The most glaring example of exposure in the post was his play against Creigton’s Geoffrey Groselle who went 17-for-19 in two games against the Johnnies last season. Often, St. John’s would have to double up in the paint, which in return meant leaving other areas on defense exposed. It was another possible side effect of a season of struggles with a partially limited roster for St. John’s. Still though, for Sima there is a lot to work and work on in terms of defense.
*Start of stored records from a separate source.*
Lemma count_replicate n : count (replicate n false) = 0.
Proof. induction n as [|n IH]; [done|]. exact IH. Qed.

(** The shards with a range added. *)
Definition mark_range (a b : nat) (v : list bool) : list bool :=
  fold_left (λ v i, <[i := true]> v) (seq a (b - a)) v.

Lemma mark_range_lookup a b v i :
  mark_range a b v !! i = if bool_decide (a ≤ i < b) then (λ _, true) <$> v !! i else v !! i.
Proof.
  unfold mark_range. destruct (decide (b ≤ a)) as [Hle|Hle].
  { replace (b - a) with 0 by lia. by rewrite bool_decide_false by lia. }
  assert (∀ n a (v : list bool), fold_left (λ v i, <[i := true]> v) (seq a n) v !! i =
    if bool_decide (a ≤ i < a + n) then (λ _, true) <$> v !! i else v !! i) as Hf.
  { clear. induction n as [|n IH]; intros a v; cbn [seq fold_left]; [by rewrite bool_decide_false by lia|].
    rewrite IH. destruct (decide (i = a)) as [->|Hne].
    - rewrite bool_decide_false, bool_decide_true by lia. rewrite list_lookup_insert. case_decide as Hd.
      + destruct (lookup_lt_is_Some_2 v a) as [x ->]; [lia|done].
      + by rewrite lookup_ge_None_2 by lia.
    - rewrite list_lookup_insert_ne by done. by rewrite (bool_decide_ext (S a ≤ i < S a + n) (a ≤ i < a + S n)) by lia. }
  rewrite Hf. by replace (a + (b - a)) with b by lia.
Qed.

Lemma mark_range_length a b v : length (mark_range a b v) = length v.
Proof.
  unfold mark_range. generalize (seq a (b - a)) as l. intros l. revert v.
  induction l as [|i l IH]; intros v; [done|]. cbn [fold_left]. by rewrite IH, length_insert.
Qed.

Lemma mark_fresh a b v :
  (∀ i, a ≤ i < b → v !! i = Some false) →
  mark a b (count v, v) = (count v + (b - a), mark_range a b v) ∧
  count (mark_range a b v) = count v + (b - a).
Proof.
  unfold mark, mark_range. intros Hv.
  assert (∀ l, NoDup l → ∀ v, (∀ i, i ∈ l → v !! i = Some false) →
    fold_left (λ x i, if bool_decide (x.2 !! i = Some false) then (S x.1, <[i := true]> x.2) else x) l (count v, v)
      = (count v + length l, fold_left (λ v i, <[i := true]> v) l v) ∧
    count (fold_left (λ v i, <[i := true]> v) l v) = count v + length l) as Hl.
  { clear. intros l Hn. induction Hn as [|i l Hi Hn IH]; intros v Hf; cbn [fold_left length];
      [by rewrite Nat.add_0_r|].
    assert (v !! i = Some false) as Hvi by (apply Hf; left).
    rewrite bool_decide_true by done. cbn [fst snd]. rewrite <-(count_insert _ _ Hvi).
    destruct (IH (<[i := true]> v)) as [H1 H2].
    { intros j Hj. rewrite list_lookup_insert_ne; [apply Hf; by right|]. by intros ->. }
    rewrite H1, H2, (count_insert _ _ Hvi). split; [f_equal; lia|lia]. }
  destruct (Hl (seq a (b - a)) (NoDup_seq _ _) v) as [H1 H2].
  { intros i Hi%elem_of_seq. apply Hv. lia. }
  by rewrite H1, H2, length_seq.
Qed.

(** ** Correct fragments of one block *)

Section honest.
Context `{ZP : Zpp} `{HZ : !ZppLaws ZP} (sha : string → HashString) (max_alloc : Z).
Context (encode : BFGConfig → string → option (list string)).
Context (decode : BFGConfig → list string → nat → option string).
Context `{HE : !ECLaws encode decode}.
Context (Hmax : (max_alloc < 2 ^ 31)%Z) (Hmin : (32 ≤ max_alloc)%Z) (sha_ok : ∀ s, arr_ok (sha s)).
Context {W : Type} (cb : W → string → list EncodeBlockFragment → option (option W)).

(** A block whose serialized form [m] has been cut into [frs]. *)
Record cut (cfg : BFGConfig) (m : string) (g : Context) (frs : list string) (t : MerkleTree (H := HashString)) : Prop := {
  cut_init : initWithMessage sha encode cfg (newContext cfg) m = (g, true);
  cut_encode : encode cfg m = Some frs;
  cut_tree : mt g = Some t;
  cut_sv : Forall sv_ok frs;
  cut_31 : (Z.of_nat (length frs) ≤ 2 ^ 31)%Z;
  cut_size : (Z.of_nat (String.length m) < 2 ^ 31)%Z
}.

Context (cfg : BFGConfig) (m : string) (g : Context) (frs : list string) (t : MerkleTree (H := HashString)).
Context (Hcut : cut cfg m g frs t) (sigs : list SignaturePair) (n : Z).

(** The message a sender makes for a range, as the receiver reads it. *)
Definition fragment_message (r : nat * nat) : EncodeBlockFragment :=
  mkEBF sigs n (Root t) (Z.of_nat (String.length m)) (Z.of_nat r.1) (Z.of_nat r.2)
    (default EmptyString (serializeFragments g r.1 r.2)).

Definition range_ok (r : nat * nat) : Prop := r.1 < r.2 ≤ length frs.
Definition range (r : nat * nat) : list nat := seq r.1 (r.2 - r.1).

(** The storage that holds the marked shards. *)
Definition have (v : list bool) : list DecodeStorage :=
  zip_with (λ f (b : bool), if b then mkDS true (Some f) else mkDS false None) frs v.
Definition ctx_of (v : list bool) : Context := mkCtx (length frs) None [] (have v).

Lemma cut_length : length frs = dataShardCnt cfg + parityShardCnt cfg.
Proof using HE Hcut. eapply ec_count, Hcut. Qed.

Lemma newContext_ctx : newContext cfg = ctx_of (replicate (length frs) false).
Proof using HE Hcut.
  unfold newContext, ctx_of, have. rewrite <-cut_length. f_equal.
  clear. induction frs as [|f l IH]; [done|]. cbn. by rewrite IH.
Qed.

Lemma have_lookup v i : length v = length frs →
  have v !! i = (f ← frs !! i; b ← v !! i; Some (if b : bool then mkDS true (Some f) else mkDS false None)).
Proof using Type. intros Hv. unfold have. by rewrite lookup_zip_with. Qed.

Lemma have_unguarded v i : length v = length frs → v !! i = Some false → unguarded (have v) i.
Proof using Type.
  intros Hv Hi. unfold unguarded. rewrite have_lookup, Hi by done.
  destruct (lookup_lt_is_Some_2 frs i) as [f ->]; [|done]. rewrite <-Hv. by eapply lookup_lt_Some.
Qed.

Lemma validate_range v r :
  range_ok r → length v = length frs → (∀ i, r.1 ≤ i < r.2 → v !! i = Some false) →
  validateAndDeserializeFragments sha max_alloc (ctx_of v) (Root t) (encodeMessage (fragment_message r)) r.1 r.2 =
  Result (ctx_of (mark_range r.1 r.2 v)) true.
Proof using HZ HE Hmax Hmin sha_ok Hcut.
  intros Hr Hv Hf. pose proof cut_length as Hlen. destruct Hcut as [Hi He Ht Hsv H31 _].
  apply init_inv in Hi as (frs' & t' & He' & Hg & HN). rewrite He in He'. injection He' as <-.
  rewrite Hg in Ht. injection Ht as Ht'. subst t'. destruct (generated_entries sha max_alloc sha_ok Hmin frs t HN Hsv H31) as [Hpl Hes].
  destruct (generated_range sha max_alloc Hmax cfg frs t (ctx_of v) r.1 r.2) as (raw & dsl & Hs & Hval & Hd); try done.
  - cbn. unfold have. rewrite length_zip_with. lia.
  - intros i Hi'. apply have_unguarded; auto.
  - unfold fragment_message. cbn [encodeMessage]. rewrite Hg, Hs. cbn [default from_option id]. rewrite Hval.
    f_equal. unfold stored, ctx_of. cbn [fragmentCnt mt ecEncodeResult]. f_equal.
    apply list_eq. intros i. rewrite Hd, have_lookup by (by rewrite mark_range_length).
    rewrite mark_range_lookup. cbn [ctx_of decodeStorageList].
    case_bool_decide as Hri; [rewrite Hf by done|by rewrite have_lookup].
    by destruct (frs !! i).
Qed.

(** Decoding what is marked. *)
Lemma regenerate_marked v :
  length v = length frs → dataShardCnt cfg ≤ count v →
  regenerateMessage decode cfg (ctx_of v) (wrap32 (Z.of_nat (String.length m))) = Some m.
Proof using HE Hcut.
  intros Hv Hc. pose proof (cut_size _ _ _ _ _ Hcut) as Hsz.
  unfold regenerateMessage. rewrite wrap32_id by (unfold in_int32; lia). rewrite Nat2Z.id.
  assert (Forall2 (λ f x, x = f ∨ x = EmptyString) frs
    ((λ d, default EmptyString (encodeFragment d)) <$> decodeStorageList (ctx_of v)) ∧
    present ((λ d, default EmptyString (encodeFragment d)) <$> decodeStorageList (ctx_of v)) = count v) as [Hr Hp].
  { pose proof (ec_nonempty _ _ _ (cut_encode _ _ _ _ _ Hcut)) as Hne. revert Hv Hne.
    cbn [ctx_of decodeStorageList]. unfold have. clear. revert v.
    induction frs as [|f l IH]; intros v Hv Hne; destruct v as [|b v]; [split; [constructor|done]|done..|].
    injection Hv as Hv. apply Forall_cons in Hne as [Hf Hne]. destruct (IH v Hv Hne) as [H1 H2].
    unfold present, count in *. cbn [zip_with fmap list_fmap]. split.
    - constructor; [destruct b; [by left|by right]|done].
    - rewrite !filter_cons. destruct b; cbn [encodeFragment default from_option id].
      + rewrite decide_True by done. rewrite (decide_True (P := true = true)) by done. cbn [length]. by rewrite H2.
      + rewrite decide_False by (intros ?; done). by rewrite (decide_False (P := false = true)) by done. }
  eapply ec_decode; [apply Hcut|exact Hr|by rewrite Hp].
Qed.

(** ** The consumer of the block *)

Definition honest (e : EncodeBlockFragment) : Prop := ∃ r, range_ok r ∧ e = fragment_message r.

(** The state of the consumer after the marked shards have been collected. *)
Record gen_inv (v : list bool) (w : W) (s : gen (W := W)) : Prop := {
  gi_length : length v = length frs;
  gi_empty : count v = 0 → v = replicate (length frs) false ∧ haveShard s !! Root t = None ∧ 1 ≤ freeContexts s;
  gi_some : count v ≠ 0 → haveShard s !! Root t = Some (mkOptions (count v) v (Some (ctx_of v)));
  gi_peers : Forall honest (default [] (blockMap s !! Root t));
  gi_owner : owner s = w
}.

Lemma acquire_inv v w s :
  gen_inv v w s →
  ∃ free, acquire cfg (default (mkOptions 0 [] None) (haveShard s !! Root t)) (freeContexts s) =
    Some (mkOptions (count v) v (Some (ctx_of v)), free).
Proof using HE Hcut.
  intros [Hl H0 H1 _ _]. destruct (decide (count v = 0)) as [Hc|Hc].
  - destruct (H0 Hc) as (-> & -> & Hf). unfold acquire. cbn [default from_option id currentShardCnt].
    rewrite bool_decide_true by done. destruct (freeContexts s) as [|k]; [lia|].
    eexists. cbn [shardsValidated context]. rewrite count_replicate, resize_nil, <-newContext_ctx, <-cut_length. done.
  - rewrite (H1 Hc). unfold acquire. cbn [default from_option id currentShardCnt].
    rewrite bool_decide_false by done. by eexists.
Qed.

Lemma gen_step_fragment v w s r :
  gen_inv v w s → range_ok r → (∀ i, r.1 ≤ i < r.2 → v !! i = Some false) →
  (∀ peers, peers ≠ [] → Forall honest peers → ∃ w', cb w m peers = Some (Some w')) →
  let v' := mark_range r.1 r.2 v in
  (dataShardCnt cfg ≤ count v' ∧ ∃ s' peers, gen_step sha max_alloc decode cb cfg n s (fragment_message r) = Return s' ∧
      Forall honest peers ∧ peers ≠ [] ∧ cb w m peers = Some (Some (owner s'))) ∨
  (count v' < dataShardCnt cfg ∧
    ∃ s', gen_step sha max_alloc decode cb cfg n s (fragment_message r) = Continue s' ∧ gen_inv v' w s').
Proof using HZ HE Hmax Hmin sha_ok Hcut.
  intros Hinv Hr Hv Hcb. cbv zeta. unfold gen_step.
  destruct (acquire_inv _ _ _ Hinv) as [free Hacq]. destruct Hinv as [Hl _ _ Hpeers Ho].
  cbn [fragment_message ebf_blockNumber ebf_root ebf_start ebf_end ebf_size]. rewrite Z.eqb_refl. cbn [negb].
  rewrite Hacq. cbn [context currentShardCnt shardsValidated blockMap haveShard owner].
  pose proof cut_length as Hlen. pose proof (cut_31 _ _ _ _ _ Hcut) as H31. unfold range_ok in Hr.
  rewrite Z.mod_small by lia.
  replace (_ || _ || _) with false.
  2: { symmetry. rewrite !orb_false_iff, !Z.ltb_ge, Z.leb_gt. lia. }
  rewrite !Nat2Z.id, (validate_range v r Hr Hl Hv).
  destruct (mark_fresh r.1 r.2 v Hv) as [-> Hcnt]. cbn [fst snd].
  rewrite <-Hcnt. set (v' := mark_range r.1 r.2 v) in *.
  assert (length v' = length frs) as Hl' by (subst v'; by rewrite mark_range_length).
  set (peers := default [] (blockMap s !! Root t) ++ [_]).
  assert (Forall honest peers) as Hp.
  { subst peers. apply Forall_app. split; [done|]. apply Forall_singleton. by exists r. }
  assert (peers ≠ []) as Hpne by (subst peers; by destruct (default [] _)).
  destruct (decide (dataShardCnt cfg ≤ count v')) as [Hd|Hd].
  - left. split; [done|]. rewrite bool_decide_true, regenerate_marked by done.
    rewrite Ho. destruct (Hcb peers Hpne Hp) as [w' Hw']. rewrite Hw'.
    eexists _, peers. cbn [owner]. done.
  - right. split; [lia|]. rewrite bool_decide_false by done. eexists. split; [done|].
    split; cbn [haveShard blockMap freeContexts owner]; [done|lia| | |done].
    + intros _. by rewrite lookup_insert_eq.
    + by rewrite lookup_insert_eq.
Qed.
Offense is another story, though. In this case the glaring marks are in trying to figure where he goes in terms of further development. The most notable marks for Sima on offense was his mechanical appearance at times with the ball. With work and time, he will, or at least hopefully will, become a much more fluid player on offense. He has shown signs of a jump shot and does present St. John’s with a serious threat on offense in the post, another area that he showed flashes of promise. In terms of production, he averaged 7.3 points per game over the span of the season. His highest point total in a game was against St. Francis where he had 17 points. His free throw percentage on the season was 38%, which is rather poor. Then again, it was a small sample of 66 free throw shots, but still the he might just not be up to snuff at the charity stripe.
On a final interesting note, Sima missed four to six weeks last season due to a hand injury. He suffered the injury in the third game of conference play against Marquette and missed the next seven games. While in possibly another season, his absence would leave a mark, Sima went down it was in the midst of a stretch for St. John’s that was one of the worst in program history. He did not make the defense worse, but it was his absence on the offensive side where the impact was felt. Most notably in two point shooting which dropped from 47% when Sima was on the floor to 38%. Though there were some outliers such as the improvement as a team in shooting outside the arc, where St. John’s improved to a mark of 35%.
This season brings a lot of promise for Yankuba Sima. He might see a slight drop in minutes due to the presence of Tariq Owens, but that will left to be seen once the season begins. He has a lot of upside to his game and there is a ton of room to still improve. If he can develop his abilities in the post going forward then St. John’s will definitely have a serious gem of player going forward.